É provável que nem o jornalista carioca Merval Pereira saiba que a edificação na cor vermelho-terra, resquício arquitetônico dos primórdios da capital mineira, em estilo eclético, localizada na esquina da Rua da Bahia com a Avenida Augusto de Lima (104), no Centro de Belo Horizonte, pertence à Academia Brasileira de Letras, entidade presidida por ele. Ali funcionou por mais de um século o Colégio Minas Gerais e, hoje, abriga uma drogaria no térreo.


BOTULISMO

Surgiu a informação repugnante e cavernosa de que o poeta chileno Pablo Neruda (1904-1973) morreu envenenado durante a ditadura chilena, vítima da bactéria Clostridium botulinum, reproduzida nos laboratórios do Instituto Butantã, em São Paulo, ao invés de câncer. Aqui o seu poema XXVI, do livro Ainda: “Se encontras num caminho um menino roubando maçãs e um velho surdo com um acordeom, recorda que eu sou o menino, as maçãs e o ancião. Não me magoes perseguindo o menino, não batas no velho vagabundo, não atires ao rio as maçãs”.


O SILÊNCIO DE MINAS

Como as novas gerações tomaram para si a ideia de que o mundo existe depois de sua chegada, é bom lembrar fatos passados, visto que um bocado de talentos em todos os campos iniciou carreira por aqui ou buscou realização profissional em outras bandas, seja na cultura, literatura, finanças, futebol, etc. Na música, por exemplo, Vicentina de Paula Oliveira, a Dalva de Oliveira, soltou sua voz no início de carreira na rádio Guarani.
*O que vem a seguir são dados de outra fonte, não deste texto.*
(* ===== verification/TwoFactors.v ===== *)
(** The second factors the server checks itself: authenticator codes
    (src/src/api/core/two_factor/authenticator.rs), codes by e-mail
    (email.rs), YubiKey codes (yubikey.rs, the code is verified by Yubico's
    server), recovery codes and the mails on unfinished logins (mod.rs). *)
From S2P Require Import Prelude Table Schema Roles Users Memberships Policies Util Devices Events.
From S2P Require Import AuthRequests Auth Emergency Accounts Orgs.

(** src/src/db/models/two_factor.rs:27-48: TwoFactorType *)
Definition TwoFactorType_from_i32 (n : Z) : option TwoFactorType :=
  if (n =? 0)%Z then Some Authenticator else if (n =? 1)%Z then Some Email
  else if (n =? 2)%Z then Some Duo else if (n =? 3)%Z then Some YubiKey
  else if (n =? 4)%Z then Some U2f else if (n =? 5)%Z then Some Remember
  else if (n =? 6)%Z then Some OrganizationDuo else if (n =? 7)%Z then Some Webauthn
  else if (n =? 8)%Z then Some RecoveryCode
  else if (n =? 1000)%Z then Some U2fRegisterChallenge
  else if (n =? 1001)%Z then Some U2fLoginChallenge
  else if (n =? 1002)%Z then Some EmailVerificationChallenge
  else if (n =? 1003)%Z then Some WebauthnRegisterChallenge
  else if (n =? 1004)%Z then Some WebauthnLoginChallenge
  else if (n =? 2000)%Z then Some ProtectedActions else None.

(** ** Which providers can be used *)

(** src/src/api/core/two_factor/mod.rs: has_global_duo_credentials *)
Definition has_global_duo_credentials (cf : Config) : bool :=
  enable_duo cf && is_some (duo_host cf) && is_some (duo_ikey cf) && is_some (duo_skey cf).

(** src/src/api/core/two_factor/mod.rs: is_twofactor_provider_usable *)
Definition is_twofactor_provider_usable (e : Env) (provider_type : TwoFactorType)
    (provider_data : option string) : bool :=
  match provider_type with
  | Authenticator | RecoveryCode => true
  | Email => enable_email_2fa (e_cfg e)
  | Duo | OrganizationDuo =>
    match provider_data ≫= e_duo_data e with
    | Some (host, ik, sk) =>
      negb (str_is_empty host) && negb (str_is_empty ik) && negb (str_is_empty sk)
    | None => false
    end || has_global_duo_credentials (e_cfg e)
  | YubiKey =>
    enable_yubico (e_cfg e) && is_some (yubico_client_id (e_cfg e)) &&
    is_some (yubico_secret_key (e_cfg e))
  | Webauthn => is_webauthn_2fa_supported (e_cfg e)
  | Remember => negb (disable_2fa_remember (e_cfg e))
  | U2f | U2fRegisterChallenge | U2fLoginChallenge | EmailVerificationChallenge
  | WebauthnRegisterChallenge | WebauthnLoginChallenge | ProtectedActions => false
  end.

(** src/src/api/core/two_factor/mod.rs: generate_recover_code *)
Definition generate_recover_code (user : User) : Handler () :=
  if is_none (u_totp_recover user) then
    totp_recover ← get_random;
    ignore (User_save (user <| u_totp_recover := Some totp_recover |>))
  else mret ().

(** src/src/api/core/two_factor/mod.rs: get_recover *)
Definition get_recover (data : PasswordOrOtpData) (headers : Headers) : Handler (option string) :=
  _ ← PasswordOrOtpData_validate data (h_user headers) true;
  mret (u_totp_recover (h_user headers)).

(** ** Authenticator codes *)

(** [User_failed_log_in_2fa] of the events *)
Abbreviation UserFailedLogIn2fa_event := (EventType_as_i32 UserFailedLogIn2fa).

(** One round of the loop over the time steps of [validate_totp_code]; [None]
    goes on to the next one. *)
(** src/src/api/core/two_factor/authenticator.rs:144-171: validate_totp_code *)
Definition totp_round (e : Env) (decoded_secret totp_code : string) (twofactor : TwoFactor)
    (step : Z) : option (res TwoFactor) :=
  let time_step := (Z.quot (e_now e) 30 + step)%Z in
  let time := ((e_now e + step * 30) mod 2 ^ 64)%Z in
  let generated := e_totp e decoded_secret time in
  if (generated == totp_code) && (tf_last_used twofactor <? time_step)%Z then
    Some (Ok (twofactor <| tf_last_used := time_step |>))
  else if (generated == totp_code) && (time_step <=? tf_last_used twofactor)%Z then
    Some (Err (MsgEvent "Invalid TOTP code!" UserFailedLogIn2fa_event))
  else None.

(** [-steps..=steps] *)
(** src/src/api/core/two_factor/authenticator.rs:137-137: validate_totp_code *)
Definition totp_steps (cf : Config) : list Z :=
  if authenticator_disable_time_drift cf then [0%Z] else [(-1)%Z; 0%Z; 1%Z].

(** The loop: the first round that decides. *)
(** src/src/api/core/two_factor/authenticator.rs:143-180: validate_totp_code *)
Fixpoint totp_loop (e : Env) (decoded_secret totp_code : string) (twofactor : TwoFactor)
    (steps : list Z) : res TwoFactor :=
  match steps with
  | [] => Err (MsgEvent "Invalid TOTP code!" UserFailedLogIn2fa_event)
  | step :: steps =>
    match totp_round e decoded_secret totp_code twofactor step with
    | Some r => r
    | None => totp_loop e decoded_secret totp_code twofactor steps
    end
  end.

(** src/src/api/core/two_factor/authenticator.rs: validate_totp_code *)
Definition validate_totp_code (user_id : UserId) (totp_code secret : string) : Handler () :=
  osecret ← gets (λ e _, e_base32_decode e secret);
  match (osecret : option string) with
  | None => err "Invalid TOTP secret"
  | Some decoded_secret =>
    otf ← query (TwoFactor_find_by_user_and_type user_id (TwoFactorType_as_i32 Authenticator));
    twofactor ← match (otf : option TwoFactor) with
                | Some tf => mret tf
                | None => TwoFactor_new user_id Authenticator secret
                end;
    r ← gets (λ e _, totp_loop e decoded_secret totp_code twofactor (totp_steps (e_cfg e)));
    twofactor ← lift r;
    TwoFactor_save twofactor
  end.

(** src/src/api/core/two_factor/authenticator.rs: validate_totp_code_str *)
Definition validate_totp_code_str (user_id : UserId) (totp_code secret : string) : Handler () :=
  numeric ← gets (λ e _, e_all_numeric e totp_code);
  _ ← err_if (negb numeric) "TOTP code is not a number";
  validate_totp_code user_id totp_code secret.

(** src/src/api/core/two_factor/authenticator.rs: generate_authenticator *)
Definition generate_authenticator (data : PasswordOrOtpData) (headers : Headers)
    : Handler (bool * string) :=
  let user := h_user headers in
  _ ← PasswordOrOtpData_validate data user false;
  otf ← query (TwoFactor_find_by_user_and_type (u_uuid user) (TwoFactorType_as_i32 Authenticator));
  match (otf : option TwoFactor) with
  | Some tf => mret (true, tf_data tf)
  | None => key ← get_random; mret (false, key)
  end.

(** src/src/api/core/two_factor/authenticator.rs: EnableAuthenticatorData *)
Record EnableAuthenticatorData := mkEnableAuthenticatorData {
  ead_key : string;
  ead_token : NumberOrString;
  ead_master_password_hash : option string;
  ead_otp : option string }.

(** src/src/api/core/two_factor/authenticator.rs: activate_authenticator *)
Definition activate_authenticator (data : EnableAuthenticatorData) (headers : Headers)
    : Handler string :=
  let user := h_user headers in
  let token := into_string (ead_token data) in
  _ ← PasswordOrOtpData_validate
        (mkPasswordOrOtpData (ead_master_password_hash data) (ead_otp data)) user true;
  odecoded ← gets (λ e _, e_base32_decode e (ead_key data));
  match (odecoded : option string) with
  | None => err "Invalid totp secret"
  | Some decoded_key =>
    _ ← err_if (negb (String.length decoded_key =? 20)%nat) "Invalid key length";
    secret ← gets (λ e _, e_uppercase e (ead_key data));
    _ ← validate_totp_code (u_uuid user) token secret;
    _ ← generate_recover_code user;
    _ ← log_user_event UserUpdated2fa (u_uuid user) (d_atype (h_device headers)) (h_ip headers);
    mret (ead_key data)
  end.

(** src/src/api/core/two_factor/authenticator.rs: DisableAuthenticatorData *)
Record DisableAuthenticatorData := mkDisableAuthenticatorData {
  dad_key : string;
  dad_master_password_hash : string;
  dad_type : NumberOrString }.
O cantor e compositor Nélson Ned, de sucesso estrondoso na América Latina, que sofria de nanismo, entrava no colo do radialista Aldair Pinto, como a um bebê, ao se apresentar em programa radiofônico. Clara Nunes aqui cantou boleros, no rastro de Núbia Lafayette, antes de ser considerada a grande sambista brasileira. Agnaldo Timóteo, o “Caratinga”, foi chefe da torcida organizada do Botafogo e motorista de Ângela Maria, a “Sapoti”, depois que se mudou para o Rio de Janeiro, mas fez sucesso com “O grito” e “Os brutos também amam”, ambas de Erasmo e Roberto Carlos. “Os titulares do ritmo”, conjunto formado por cinco deficientes visuais, oriundos do Instituto São Rafael, chegaram ao disco de ouro em vendagem nacional. Sílvio Aleixo, o showman das casas noturnas, deu canja no Maletta antes de cair nas graças do apresentador Flávio Cavalcante, na TV Tupi. Durante apresentação por divertimento em uma boate em Buenos Aires, onde fora a passeio, o cantor Léo Belico, natural de Ponte Nova, ganhou contrato e se apresentou, posteriormente, em várias rádios, embora interpretasse apenas em português. Ganhou enorme popularidade no país vizinho, a ponto de emprestar seu nome a um baton que, dizem, coloriu a boca de Evita Perón. Márcio Greik, que ainda hoje navega no sucesso de “Aparências”, era considerado carta na manga pelas gravadoras em caso de substituição de Roberto Carlos. Martinha, Isnard Simone e Eduardo Araújo são artistas que ganharam o mundo a partir de Minas, o que pouca gente se lembra, mas que fizeram história na música popular.


TRAVESSEIRO DE PENAS

Atento às variações estético-urbanas tão típicas da capital mineira, o motorista de táxi sapecou ao constatar que a cada quarteirão existem duas ou mais farmácias e uma loja de colchões recém-inaugurada: “O belo-horizontino, além de invariavelmente atacado por alguma doença, parece ser o povo que mais dorme neste país”.